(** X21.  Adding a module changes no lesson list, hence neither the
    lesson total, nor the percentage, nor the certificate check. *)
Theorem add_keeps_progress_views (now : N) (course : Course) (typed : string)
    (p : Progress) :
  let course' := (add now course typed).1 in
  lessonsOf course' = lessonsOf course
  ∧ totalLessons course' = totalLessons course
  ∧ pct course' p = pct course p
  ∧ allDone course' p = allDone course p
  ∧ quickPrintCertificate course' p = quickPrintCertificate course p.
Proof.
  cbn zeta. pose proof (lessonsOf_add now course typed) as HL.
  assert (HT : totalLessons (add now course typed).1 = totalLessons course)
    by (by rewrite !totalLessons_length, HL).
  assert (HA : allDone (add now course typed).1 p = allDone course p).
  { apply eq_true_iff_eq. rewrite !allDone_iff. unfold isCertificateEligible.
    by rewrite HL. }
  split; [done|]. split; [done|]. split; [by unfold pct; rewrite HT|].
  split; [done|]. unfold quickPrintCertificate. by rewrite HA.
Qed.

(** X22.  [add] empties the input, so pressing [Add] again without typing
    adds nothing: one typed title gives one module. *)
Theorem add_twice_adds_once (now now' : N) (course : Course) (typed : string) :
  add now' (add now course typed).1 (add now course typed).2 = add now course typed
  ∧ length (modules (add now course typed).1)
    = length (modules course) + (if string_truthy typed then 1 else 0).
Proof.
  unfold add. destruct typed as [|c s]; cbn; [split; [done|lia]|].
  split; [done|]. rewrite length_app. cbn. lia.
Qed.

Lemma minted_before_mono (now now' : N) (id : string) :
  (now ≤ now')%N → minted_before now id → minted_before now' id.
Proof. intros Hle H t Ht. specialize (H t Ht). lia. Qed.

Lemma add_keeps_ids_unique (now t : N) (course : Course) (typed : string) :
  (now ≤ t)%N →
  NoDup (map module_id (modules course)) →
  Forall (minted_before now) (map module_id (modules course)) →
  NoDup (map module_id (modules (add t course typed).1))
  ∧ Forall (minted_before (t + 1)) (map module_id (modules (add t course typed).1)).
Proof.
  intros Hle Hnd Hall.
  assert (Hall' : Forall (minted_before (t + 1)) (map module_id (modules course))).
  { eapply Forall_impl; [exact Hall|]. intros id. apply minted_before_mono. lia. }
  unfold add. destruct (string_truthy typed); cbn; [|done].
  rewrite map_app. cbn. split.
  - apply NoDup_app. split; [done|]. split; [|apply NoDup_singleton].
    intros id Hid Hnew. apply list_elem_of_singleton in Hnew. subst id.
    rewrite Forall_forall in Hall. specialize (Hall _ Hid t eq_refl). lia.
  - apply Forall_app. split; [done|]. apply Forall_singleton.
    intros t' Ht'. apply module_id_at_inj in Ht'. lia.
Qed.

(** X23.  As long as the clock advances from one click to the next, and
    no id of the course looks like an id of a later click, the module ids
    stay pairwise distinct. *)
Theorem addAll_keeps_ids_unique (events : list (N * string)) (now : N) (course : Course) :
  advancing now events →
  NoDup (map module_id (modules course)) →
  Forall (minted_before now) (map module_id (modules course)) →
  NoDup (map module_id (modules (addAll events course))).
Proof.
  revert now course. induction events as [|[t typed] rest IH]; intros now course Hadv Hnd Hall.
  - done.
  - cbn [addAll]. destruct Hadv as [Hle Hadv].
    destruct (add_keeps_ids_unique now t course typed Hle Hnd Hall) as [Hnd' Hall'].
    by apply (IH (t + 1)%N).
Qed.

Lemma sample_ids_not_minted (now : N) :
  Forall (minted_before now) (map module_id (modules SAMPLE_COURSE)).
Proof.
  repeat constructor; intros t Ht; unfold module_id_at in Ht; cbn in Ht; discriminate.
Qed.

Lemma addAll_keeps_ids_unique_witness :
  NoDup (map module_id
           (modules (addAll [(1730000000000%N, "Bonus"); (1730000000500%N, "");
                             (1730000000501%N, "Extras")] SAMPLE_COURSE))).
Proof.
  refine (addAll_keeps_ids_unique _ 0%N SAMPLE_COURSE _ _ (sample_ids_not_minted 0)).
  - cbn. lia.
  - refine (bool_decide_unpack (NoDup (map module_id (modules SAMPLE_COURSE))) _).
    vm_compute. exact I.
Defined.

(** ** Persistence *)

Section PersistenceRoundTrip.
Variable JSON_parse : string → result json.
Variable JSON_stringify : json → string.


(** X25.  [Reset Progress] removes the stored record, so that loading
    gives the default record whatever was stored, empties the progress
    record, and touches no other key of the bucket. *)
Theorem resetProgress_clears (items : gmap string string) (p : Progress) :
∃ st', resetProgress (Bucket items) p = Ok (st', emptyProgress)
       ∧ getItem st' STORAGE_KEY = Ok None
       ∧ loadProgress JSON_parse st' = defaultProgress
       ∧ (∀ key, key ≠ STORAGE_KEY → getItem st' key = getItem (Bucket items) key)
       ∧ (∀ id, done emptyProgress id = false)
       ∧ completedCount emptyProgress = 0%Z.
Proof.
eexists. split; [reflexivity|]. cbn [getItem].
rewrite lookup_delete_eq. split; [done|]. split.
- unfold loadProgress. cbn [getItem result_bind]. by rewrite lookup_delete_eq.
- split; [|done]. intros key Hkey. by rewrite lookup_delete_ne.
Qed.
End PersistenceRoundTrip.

--*--

# Task description
Copy each line of the listing in which the word "Hall" can be found.

# Answer area
  intros Hle Hnd Hall.
  assert (Hall' : Forall (minted_before (t + 1)) (map module_id (modules course))).
  { eapply Forall_impl; [exact Hall|]. intros id. apply minted_before_mono. lia. }
    rewrite Forall_forall in Hall. specialize (Hall _ Hid t eq_refl). lia.
  revert now course. induction events as [|[t typed] rest IH]; intros now course Hadv Hnd Hall.
    destruct (add_keeps_ids_unique now t course typed Hle Hnd Hall) as [Hnd' Hall'].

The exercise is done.